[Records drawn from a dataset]
(** * house-manager: the parcelle form, list screen and exporter

    A shallow embedding of the two screens of the application
    ([add-parcelle-form.tsx] in its gallery and file-system variants, and the
    list screen [Index]) together with the facts about validation, ordering,
    deletion, export and image handling that the specification states. *)

From Stdlib Require Import ZArith NArith List String Ascii DecimalString Lia
  Sorting.Sorted Sorting.Permutation.
From stdpp Require Import base list gmap strings.

Local Open Scope Z_scope.

(** ** The JavaScript values the screens compute with *)

Module JS.

(** A JavaScript string is a finite sequence of UTF-16 code units. *)
Definition char16 := N.
Definition jsstring := list char16.

(** A string literal of the source.  The source text is UTF-8; its code
    points become code units, those above the basic plane a surrogate
    pair. *)
Fixpoint utf16 (fuel : nat) (bs : list N) : jsstring :=
  match fuel with
  | O => []
  | S fuel =>
      match bs with
      | [] => []
      | b :: r =>
          if (b <? 128)%N then b :: utf16 fuel r
          else match r with
          | b1 :: r1 =>
              if (b <? 224)%N then
                ((b - 192) * 64 + (b1 - 128))%N :: utf16 fuel r1
              else match r1 with
              | b2 :: r2 =>
                  if (b <? 240)%N then
                    ((b - 224) * 4096 + (b1 - 128) * 64 + (b2 - 128))%N
                      :: utf16 fuel r2
                  else match r2 with
                  | b3 :: r3 =>
                      let cp := ((b - 240) * 262144 + (b1 - 128) * 4096
                                 + (b2 - 128) * 64 + (b3 - 128))%N in
                      (55296 + (cp - 65536) / 1024)%N
                        :: (56320 + (cp - 65536) mod 1024)%N
                        :: utf16 fuel r3
                  | [] => []
                  end
              | [] => []
              end
          | [] => []
          end
      end
  end.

_Work item:_ A verbatim transcription is needed of the lines above, starting at the line with "match bs with" and ending at the line with "((b - 192) * 64", both included, and of nothing else.

_Output of the task:_
      match bs with
      | [] => []
      | b :: r =>
          if (b <? 128)%N then b :: utf16 fuel r
          else match r with
          | b1 :: r1 =>
              if (b <? 224)%N then
                ((b - 192) * 64 + (b1 - 128))%N :: utf16 fuel r1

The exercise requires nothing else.